Think about it for a minute though. The rectum was not designed to have things go in; only out. The vagina stretches to let in a penis and let out a child, but the anus does not. Hence regular use of it for sex will cause it to lose its elasticity and you may need to start wearing diapers or get stitched up. We women are so conscious of our bodies that it sometimes leads to nervousness during normal intercourse. Now, imagine if it was anal sex-she will probably be having thoughts like I just pooed isn’t my hole smelling, what if he puts his fingers there and it comes out with shit? I mean, why would any girl in her right mind be naked and allow a man’s penis enter there? I would personally be mortified. The smell, the germs, the bacteria-a huge fucking turn off. It would feel so sick, twisted and perverted. My friend Owolabi says "I agree that with some men it is a taboo and I’m sure that guys like me enjoy it more because we feel we are taking something that is not freely given. I think if it was in my case, when a chick says, ‘yeah, do me in the butt anytime you want, I love it and blah blah blah’, guys wouldn’t want it that much. I think deep down it’s the control factor and when the control is gone, the need is gone as well. I remember during NYSC, this chick said she didn’t like it but did it with two nice guys and at the time couldn’t sit for over a week. Two “nice” guys? If you don’t like it, why are you doing it? No wonder you can’t sit."
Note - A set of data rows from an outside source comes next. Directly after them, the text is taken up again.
Lemma completed_run_in_order_witness :
  let run := run_full_method (always "ok") "Q" true new_object in
  in_pipeline_order true (results (self (snd run)))
  /\ get Kquestion (results (self (snd run))) = Some "Q".
Proof.
  intros run.
  destruct (completed_run_in_order (always "ok") "Q" true
              new_object (results (self (snd run))) (snd run))
    as (_ & Hq & _ & Htext).
  - vm_compute. reflexivity.
  - split; [|exact Hq]. apply Htext. intros h c. discriminate.
Defined.

Lemma no_data_run_witness :
  exists r st,
    run_full_method (always "ok") "Does rapamycin increase lifespan?" false
      (constructed ∅ noon keyed_world) = (Ok r, st)
    /\ get Kexperimental_data r = None
    /\ length (stage_headers (transcript (saved results_file st))) = 6
    /\ null_members (to_json r) = ["experimental_data"]
    /\ length (non_null_members (to_json r)) = 7.
Proof.
  destruct (no_data_run (always "ok") key_required ∅ noon no_data_args
              keyed_world)
    as (r & st & Hrun & _ & _ & Hd & _ & _ & _ & _ & _ & Hsix & _ & _
        & Hnull & Hseven).
  - reflexivity.
  - reflexivity.
  - vm_compute. reflexivity.
  - intros h c. exists "ok". reflexivity.
  - exists r, st. repeat split; assumption.
Defined.



(** C7, as stated, fails: without a credential the program ends with the
    exception of the client constructor, not with a usage error. *)
Lemma missing_credential_is_no_usage_error :
  ~ (forall service OpenAI_rejects dotenv now args w,
       credential dotenv w = None ->
       exists message w',
         script service OpenAI_rejects dotenv now args w
         = (Raise (SystemExit 2 message), w')).
Proof.
  intros H.
  destruct (H (always "ok") key_required ∅ noon no_data_args bare_world)
    as (message & w' & E); [vm_compute; reflexivity|].
  vm_compute in E. discriminate.
Qed.

Lemma missing_credential_witness :
  script (always "ok") key_required ∅ noon no_data_args bare_world
  = (Raise (ClientError "The api_key client option must be set"),
     dotenv_loaded ∅ bare_world)
  /\ requests (dotenv_loaded ∅ bare_world) = requests bare_world
  /\ files (dotenv_loaded ∅ bare_world) = files bare_world.
Proof.
  destruct (missing_credential (always "ok") key_required ∅ noon
              no_data_args bare_world) as [Hraise _].
  - reflexivity.
  - vm_compute. reflexivity.
  - apply Hraise. reflexivity.
Defined.




Lemma empty_question_is_absent_witness :
  exists n m,
    fst (script (always "ok") key_required ∅ noon
           (mkNamespace (Some blank) (Some blank) true)
           (mkWorld {[ "SCIENTIFIC_METHOD_QUESTION" := blank ]} ∅ [] []))
    = Raise (SystemExit n m).
Proof.
  destruct (empty_question_is_absent (always "ok") key_required ∅ noon
              (mkNamespace (Some blank) (Some blank) true)
              (mkWorld {[ "SCIENTIFIC_METHOD_QUESTION" := blank ]} ∅ [] []))
    as (_ & _ & _ & _ & Hexit & _).
  apply Hexit. repeat split.
Defined.

(** ** The further properties at concrete inputs *)

Lemma stage_prompt_threads_results_witness :
  exists c,
    requests (outside (snd (run_stage (always "ok") Hypothesize used_object)))
    = requests (outside used_object) ++ [c]
    /\ occurs_in "O" (prompt_of c).
Proof.
  apply (stage_prompt_threads_results (always "ok") Hypothesize used_object
           Kobservations "O").
  - simpl. rewrite !elem_of_cons. right. now left.
  - reflexivity.
Defined.

Lemma stage_renders_missing_as_none_witness :
  exists c,
    requests (outside (snd (run_stage (always "ok") Hypothesize new_object)))
    = requests (outside new_object) ++ [c]
    /\ occurs_in "None" (prompt_of c)
    /\ fst (run_stage (always "ok") Hypothesize new_object) = Ok (Some "ok").
Proof.
  apply (stage_renders_missing_as_none (always "ok") Hypothesize new_object
           Kobservations).
  - simpl. rewrite !elem_of_cons. right. now left.
  - discriminate.
  - reflexivity.
Defined.

Lemma stage_stores_only_its_key_witness :
  get Kpredictions
    (results (self (snd (run_stage (always "ok") Predict used_object))))
  = Some "ok"
  /\ get Khypothesis
       (results (self (snd (run_stage (always "ok") Predict used_object))))
     = get Khypothesis (results (self used_object)).
Proof.
  destruct (stage_stores_only_its_key (always "ok") Predict used_object)
    as ([_ Hkey] & Hframe & _).
  split; [exact Hkey|]. apply Hframe. simpl.
  rewrite elem_of_cons, elem_of_nil. intuition discriminate.
Defined.

Lemma stage_prompt_depends_on_reads_witness :
  stage_prompt Predict (results (self used_object))
  = stage_prompt Predict
      (set Kobservations (Some "other") (results (self used_object))).
Proof.
  destruct (stage_prompt_depends_on_reads Predict (results (self used_object))
              (set Kobservations (Some "other") (results (self used_object))))
    as (_ & _ & _ & _ & _ & _ & _ & Hext).
  apply Hext. intros k Hk. simpl in Hk.
  rewrite !elem_of_cons, elem_of_nil in Hk.
  destruct Hk as [->|[->|[]]]; reflexivity.
Defined.

Lemma run_logs_what_it_prints_witness :
  exists msgs,
    console (outside (snd (run_full_method (scripted [Text "observed"]) "Q"
                             true new_object)))
    = console (outside new_object) ++ msgs
    /\ transcript (snd (run_full_method (scripted [Text "observed"]) "Q"
                          true new_object))
       = transcript new_object ++ map line msgs
    /\ head msgs = Some (question_line "Q").
Proof.
  exact (run_logs_what_it_prints (scripted [Text "observed"]) "Q" true
           new_object).
Defined.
Okay, so my own meandering experience goes thus. I had a running stomach for almost 3weeks in March last year and after several urine, blood and stool tests which all proved negative, I decided to see a doctor about it. Biggest mistake of my life. I get there and he asks me the usual questions. Do you have rashes, swelling or blood around your butt? To which I reply in the negative. My mom insisted on going with me there to make me feel all comfy and stop the doctor from having any weird ideas. But I think she was really worried. Then he asks me to push up my dress, take off my panties and lie down on my side so he can check for swelling or blood. I’m like huh? Dude I just fucking told you I had none of that. I hesitate further when I see him putting on gloves and I’m like errrr… do you plan on sticking your fingers up my butt? He smiled and said I should just lie down and relax. I do so and as he sticks his finger up and around my butt to check for hemorrhoids and crap, I cringe in pain. It feels like three hours when its finally over but it was just about 45 seconds. He says there’s a little swelling but he needs to take a closer look. Now I’m even more confused than a blind lesbian in a fish shop. A closer look how? Do I have to pull my butt cheeks apart so you can peer inside? This man actually laughs. He goes over to some locker and brings out a periscope the size of a three month old puppy. I shit you not. It looked like the spaceship in ET. I thought to myself-there is no fucking way that 3month old puppy is going to fit in my ass. He laughs again and says ‘that is because this part does not go up there’. This guy is deranged I tell you. Like he’s enjoying my discomfort in a sick way. Out of the alien he pulls out this penis looking thing and says ‘this does’. He rubs some ky jelly and explains to my mom that it is to make it glide in easier… and that’s when I freak out. Fuck No! Fuck No!!! you’re not going to sodomise me with that shit. I don’t care what you think. Fuck that. My mom tells me I’m acting like a baby. I look at her like are you going to sit there and let them analise your daughter? She calls my sister, a doctor, who tells me I have to do it just to be sure I haven’t gotten internal bleeding and what not from the constant stooling. How is that even possible? People shit all the damn time.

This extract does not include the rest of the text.